(Beginning of Supplied material)

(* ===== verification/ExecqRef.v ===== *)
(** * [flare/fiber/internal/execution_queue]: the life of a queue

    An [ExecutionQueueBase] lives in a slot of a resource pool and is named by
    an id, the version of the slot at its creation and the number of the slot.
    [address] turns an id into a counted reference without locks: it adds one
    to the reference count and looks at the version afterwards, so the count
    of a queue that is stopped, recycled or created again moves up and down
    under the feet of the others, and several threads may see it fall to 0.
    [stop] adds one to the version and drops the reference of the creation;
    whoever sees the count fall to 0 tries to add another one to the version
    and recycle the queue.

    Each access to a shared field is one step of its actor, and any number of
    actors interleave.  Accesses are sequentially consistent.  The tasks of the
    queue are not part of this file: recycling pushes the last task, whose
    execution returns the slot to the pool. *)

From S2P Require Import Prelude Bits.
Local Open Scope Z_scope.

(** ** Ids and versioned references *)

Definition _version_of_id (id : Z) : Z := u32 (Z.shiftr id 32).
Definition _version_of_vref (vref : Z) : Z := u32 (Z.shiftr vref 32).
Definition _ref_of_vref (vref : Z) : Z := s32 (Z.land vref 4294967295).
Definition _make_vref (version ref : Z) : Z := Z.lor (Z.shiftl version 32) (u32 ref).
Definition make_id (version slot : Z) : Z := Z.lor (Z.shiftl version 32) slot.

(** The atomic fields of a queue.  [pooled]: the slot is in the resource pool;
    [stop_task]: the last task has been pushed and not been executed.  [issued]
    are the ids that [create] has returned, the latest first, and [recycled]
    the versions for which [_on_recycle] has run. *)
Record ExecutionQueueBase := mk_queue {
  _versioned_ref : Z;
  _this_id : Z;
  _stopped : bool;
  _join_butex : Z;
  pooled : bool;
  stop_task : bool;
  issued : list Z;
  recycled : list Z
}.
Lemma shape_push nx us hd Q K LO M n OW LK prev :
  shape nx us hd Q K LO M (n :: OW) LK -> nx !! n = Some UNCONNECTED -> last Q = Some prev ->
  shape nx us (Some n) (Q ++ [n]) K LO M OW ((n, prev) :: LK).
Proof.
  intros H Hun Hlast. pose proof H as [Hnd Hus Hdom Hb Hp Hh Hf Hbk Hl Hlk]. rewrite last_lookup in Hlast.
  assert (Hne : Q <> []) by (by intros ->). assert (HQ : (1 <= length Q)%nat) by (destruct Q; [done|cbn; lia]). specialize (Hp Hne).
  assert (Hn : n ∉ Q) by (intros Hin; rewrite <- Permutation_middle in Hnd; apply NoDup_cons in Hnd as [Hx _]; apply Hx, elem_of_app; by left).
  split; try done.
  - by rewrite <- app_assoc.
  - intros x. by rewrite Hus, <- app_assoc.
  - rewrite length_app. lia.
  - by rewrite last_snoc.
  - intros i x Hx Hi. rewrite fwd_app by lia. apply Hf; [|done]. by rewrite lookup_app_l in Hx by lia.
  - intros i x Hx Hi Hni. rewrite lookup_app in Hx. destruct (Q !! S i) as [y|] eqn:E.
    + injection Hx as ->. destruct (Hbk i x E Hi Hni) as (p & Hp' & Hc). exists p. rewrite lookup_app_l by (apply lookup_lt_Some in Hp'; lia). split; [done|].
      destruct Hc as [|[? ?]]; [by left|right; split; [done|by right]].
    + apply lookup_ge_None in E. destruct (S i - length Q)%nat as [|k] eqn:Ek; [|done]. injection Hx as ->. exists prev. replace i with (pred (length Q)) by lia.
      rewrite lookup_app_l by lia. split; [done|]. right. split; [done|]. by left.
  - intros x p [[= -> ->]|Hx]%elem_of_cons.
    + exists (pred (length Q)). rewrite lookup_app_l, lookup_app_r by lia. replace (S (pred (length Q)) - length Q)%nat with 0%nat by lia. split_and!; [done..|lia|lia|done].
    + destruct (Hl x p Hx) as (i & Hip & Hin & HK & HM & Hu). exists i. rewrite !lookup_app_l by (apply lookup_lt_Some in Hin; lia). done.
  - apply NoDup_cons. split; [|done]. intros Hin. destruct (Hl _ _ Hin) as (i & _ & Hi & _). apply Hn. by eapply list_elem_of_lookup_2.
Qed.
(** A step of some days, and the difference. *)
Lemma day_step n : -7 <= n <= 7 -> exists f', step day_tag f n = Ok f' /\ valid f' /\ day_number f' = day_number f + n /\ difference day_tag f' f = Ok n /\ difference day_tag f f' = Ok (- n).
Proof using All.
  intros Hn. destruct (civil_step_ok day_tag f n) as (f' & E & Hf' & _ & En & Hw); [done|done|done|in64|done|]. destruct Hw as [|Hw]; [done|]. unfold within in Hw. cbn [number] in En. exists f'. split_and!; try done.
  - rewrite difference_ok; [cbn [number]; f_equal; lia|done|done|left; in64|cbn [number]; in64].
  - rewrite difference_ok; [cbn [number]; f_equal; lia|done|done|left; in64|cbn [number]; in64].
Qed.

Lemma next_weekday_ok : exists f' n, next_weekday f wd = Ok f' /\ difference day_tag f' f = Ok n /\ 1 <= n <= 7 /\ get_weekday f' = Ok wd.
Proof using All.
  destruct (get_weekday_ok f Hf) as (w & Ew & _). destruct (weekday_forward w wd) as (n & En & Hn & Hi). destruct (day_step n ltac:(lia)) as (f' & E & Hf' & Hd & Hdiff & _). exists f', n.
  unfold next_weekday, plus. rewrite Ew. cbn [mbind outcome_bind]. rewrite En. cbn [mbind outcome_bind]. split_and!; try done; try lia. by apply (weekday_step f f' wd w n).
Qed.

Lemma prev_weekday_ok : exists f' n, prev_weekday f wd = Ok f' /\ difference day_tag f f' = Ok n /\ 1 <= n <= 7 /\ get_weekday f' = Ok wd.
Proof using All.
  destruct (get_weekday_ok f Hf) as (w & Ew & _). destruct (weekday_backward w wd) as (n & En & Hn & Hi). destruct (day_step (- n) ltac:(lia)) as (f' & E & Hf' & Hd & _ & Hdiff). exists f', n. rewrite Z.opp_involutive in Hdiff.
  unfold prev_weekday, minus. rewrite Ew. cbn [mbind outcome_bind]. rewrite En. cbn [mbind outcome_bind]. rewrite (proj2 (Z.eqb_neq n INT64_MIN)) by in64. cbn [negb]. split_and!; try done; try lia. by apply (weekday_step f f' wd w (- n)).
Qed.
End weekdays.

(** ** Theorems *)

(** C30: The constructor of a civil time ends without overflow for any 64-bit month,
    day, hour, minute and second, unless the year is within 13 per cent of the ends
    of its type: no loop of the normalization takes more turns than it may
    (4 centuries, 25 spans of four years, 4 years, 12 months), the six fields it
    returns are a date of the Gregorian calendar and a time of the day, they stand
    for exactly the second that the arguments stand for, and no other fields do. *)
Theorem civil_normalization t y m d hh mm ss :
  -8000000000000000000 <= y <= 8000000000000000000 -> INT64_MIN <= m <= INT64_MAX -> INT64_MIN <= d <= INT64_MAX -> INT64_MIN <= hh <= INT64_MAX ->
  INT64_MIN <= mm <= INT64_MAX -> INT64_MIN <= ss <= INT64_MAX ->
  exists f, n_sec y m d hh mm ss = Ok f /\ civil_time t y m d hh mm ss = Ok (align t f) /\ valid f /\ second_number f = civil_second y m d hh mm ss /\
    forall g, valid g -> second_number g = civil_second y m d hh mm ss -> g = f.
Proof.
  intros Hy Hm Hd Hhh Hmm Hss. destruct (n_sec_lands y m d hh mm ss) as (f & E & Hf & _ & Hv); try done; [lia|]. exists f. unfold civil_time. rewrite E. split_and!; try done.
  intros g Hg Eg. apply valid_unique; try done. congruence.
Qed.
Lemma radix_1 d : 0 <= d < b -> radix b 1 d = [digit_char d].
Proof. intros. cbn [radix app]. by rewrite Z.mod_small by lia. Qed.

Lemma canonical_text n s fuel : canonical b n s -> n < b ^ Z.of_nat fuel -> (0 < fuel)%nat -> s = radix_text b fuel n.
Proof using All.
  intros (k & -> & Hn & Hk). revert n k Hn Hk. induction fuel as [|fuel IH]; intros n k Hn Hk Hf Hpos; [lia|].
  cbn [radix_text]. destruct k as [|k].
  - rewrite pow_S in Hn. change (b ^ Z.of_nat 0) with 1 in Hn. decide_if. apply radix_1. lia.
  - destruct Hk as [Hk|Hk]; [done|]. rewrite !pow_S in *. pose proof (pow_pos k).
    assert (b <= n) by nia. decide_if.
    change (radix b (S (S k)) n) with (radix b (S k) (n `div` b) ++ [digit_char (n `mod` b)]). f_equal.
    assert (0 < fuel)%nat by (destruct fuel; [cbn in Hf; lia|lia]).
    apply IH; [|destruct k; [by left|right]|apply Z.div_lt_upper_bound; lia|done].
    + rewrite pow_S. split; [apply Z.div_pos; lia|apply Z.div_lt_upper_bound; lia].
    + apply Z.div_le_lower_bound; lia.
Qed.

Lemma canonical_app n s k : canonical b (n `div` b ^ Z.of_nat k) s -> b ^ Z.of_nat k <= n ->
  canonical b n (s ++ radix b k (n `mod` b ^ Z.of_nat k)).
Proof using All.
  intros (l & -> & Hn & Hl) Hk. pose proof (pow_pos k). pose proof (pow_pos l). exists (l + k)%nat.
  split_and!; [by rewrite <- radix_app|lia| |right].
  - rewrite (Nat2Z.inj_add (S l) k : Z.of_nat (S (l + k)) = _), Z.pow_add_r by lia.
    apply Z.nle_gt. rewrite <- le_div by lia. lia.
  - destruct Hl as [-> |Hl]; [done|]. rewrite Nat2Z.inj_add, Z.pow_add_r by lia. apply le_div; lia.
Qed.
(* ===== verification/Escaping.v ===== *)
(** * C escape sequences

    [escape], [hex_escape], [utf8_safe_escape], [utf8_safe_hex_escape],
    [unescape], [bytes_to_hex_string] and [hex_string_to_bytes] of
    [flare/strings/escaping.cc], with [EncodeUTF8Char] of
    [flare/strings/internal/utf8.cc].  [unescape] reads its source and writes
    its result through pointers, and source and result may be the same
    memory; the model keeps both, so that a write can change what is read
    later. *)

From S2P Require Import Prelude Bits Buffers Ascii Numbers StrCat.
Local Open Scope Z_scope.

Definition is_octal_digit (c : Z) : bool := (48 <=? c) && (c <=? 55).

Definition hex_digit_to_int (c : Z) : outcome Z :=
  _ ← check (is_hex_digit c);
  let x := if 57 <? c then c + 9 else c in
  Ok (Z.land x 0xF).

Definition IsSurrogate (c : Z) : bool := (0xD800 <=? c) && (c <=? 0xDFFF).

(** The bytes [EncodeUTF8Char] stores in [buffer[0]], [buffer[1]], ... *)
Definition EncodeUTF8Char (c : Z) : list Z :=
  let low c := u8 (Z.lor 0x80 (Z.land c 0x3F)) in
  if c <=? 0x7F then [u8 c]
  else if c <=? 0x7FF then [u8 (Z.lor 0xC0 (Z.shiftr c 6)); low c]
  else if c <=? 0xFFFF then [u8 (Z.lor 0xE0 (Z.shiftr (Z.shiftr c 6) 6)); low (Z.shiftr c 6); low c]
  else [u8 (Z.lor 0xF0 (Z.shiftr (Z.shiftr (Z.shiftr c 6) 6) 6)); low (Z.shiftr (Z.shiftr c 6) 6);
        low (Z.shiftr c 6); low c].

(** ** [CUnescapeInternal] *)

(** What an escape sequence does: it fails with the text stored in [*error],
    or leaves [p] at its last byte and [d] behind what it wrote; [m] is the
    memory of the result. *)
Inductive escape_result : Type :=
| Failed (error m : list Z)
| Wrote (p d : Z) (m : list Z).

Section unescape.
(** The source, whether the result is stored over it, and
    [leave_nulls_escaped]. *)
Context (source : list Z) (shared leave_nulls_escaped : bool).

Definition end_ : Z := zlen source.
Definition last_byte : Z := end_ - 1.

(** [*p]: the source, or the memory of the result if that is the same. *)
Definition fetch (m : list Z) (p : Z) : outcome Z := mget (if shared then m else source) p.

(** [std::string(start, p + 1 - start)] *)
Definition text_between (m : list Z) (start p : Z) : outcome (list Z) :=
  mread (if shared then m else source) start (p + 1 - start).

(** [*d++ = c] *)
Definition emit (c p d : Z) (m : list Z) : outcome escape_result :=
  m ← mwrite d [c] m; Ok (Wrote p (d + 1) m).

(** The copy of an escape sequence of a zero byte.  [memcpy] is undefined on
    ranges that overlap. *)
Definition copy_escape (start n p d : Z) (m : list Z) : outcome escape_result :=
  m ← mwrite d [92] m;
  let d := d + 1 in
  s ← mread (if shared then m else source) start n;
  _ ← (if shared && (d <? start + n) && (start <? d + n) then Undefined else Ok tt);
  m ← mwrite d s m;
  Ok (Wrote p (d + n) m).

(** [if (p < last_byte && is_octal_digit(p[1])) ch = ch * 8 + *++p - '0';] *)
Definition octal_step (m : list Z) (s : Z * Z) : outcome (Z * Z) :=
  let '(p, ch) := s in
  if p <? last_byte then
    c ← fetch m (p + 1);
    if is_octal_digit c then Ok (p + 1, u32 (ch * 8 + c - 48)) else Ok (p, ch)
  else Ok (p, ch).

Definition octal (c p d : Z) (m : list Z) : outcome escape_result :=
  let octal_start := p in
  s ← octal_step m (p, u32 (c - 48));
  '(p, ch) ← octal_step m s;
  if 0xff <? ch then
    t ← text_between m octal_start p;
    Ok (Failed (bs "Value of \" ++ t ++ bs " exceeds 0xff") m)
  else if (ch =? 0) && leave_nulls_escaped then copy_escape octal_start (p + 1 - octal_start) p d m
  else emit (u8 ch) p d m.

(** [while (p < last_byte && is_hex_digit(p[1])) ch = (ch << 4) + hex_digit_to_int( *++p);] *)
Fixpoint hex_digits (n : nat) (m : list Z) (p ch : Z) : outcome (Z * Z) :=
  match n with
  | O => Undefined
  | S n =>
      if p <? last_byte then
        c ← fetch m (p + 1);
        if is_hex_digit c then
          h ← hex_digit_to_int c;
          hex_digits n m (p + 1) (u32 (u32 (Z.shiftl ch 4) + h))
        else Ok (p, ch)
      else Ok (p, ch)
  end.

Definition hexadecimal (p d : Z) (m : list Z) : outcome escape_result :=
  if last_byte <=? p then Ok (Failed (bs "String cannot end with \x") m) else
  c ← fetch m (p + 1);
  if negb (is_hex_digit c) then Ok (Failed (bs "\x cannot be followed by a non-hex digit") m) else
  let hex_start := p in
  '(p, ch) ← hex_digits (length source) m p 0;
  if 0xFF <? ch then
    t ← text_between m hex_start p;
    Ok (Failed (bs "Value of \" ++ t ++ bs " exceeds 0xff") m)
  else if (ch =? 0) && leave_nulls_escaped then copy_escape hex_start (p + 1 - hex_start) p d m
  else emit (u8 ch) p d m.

(End of Supplied material)

▶ **Required action**: Only the lines from the top of the data through the line that contains "an id, the version" should be quoted, exactly as they stand.

▶ **Output of the exercise**:
(* ===== verification/ExecqRef.v ===== *)
(** * [flare/fiber/internal/execution_queue]: the life of a queue

    An [ExecutionQueueBase] lives in a slot of a resource pool and is named by
    an id, the version of the slot at its creation and the number of the slot.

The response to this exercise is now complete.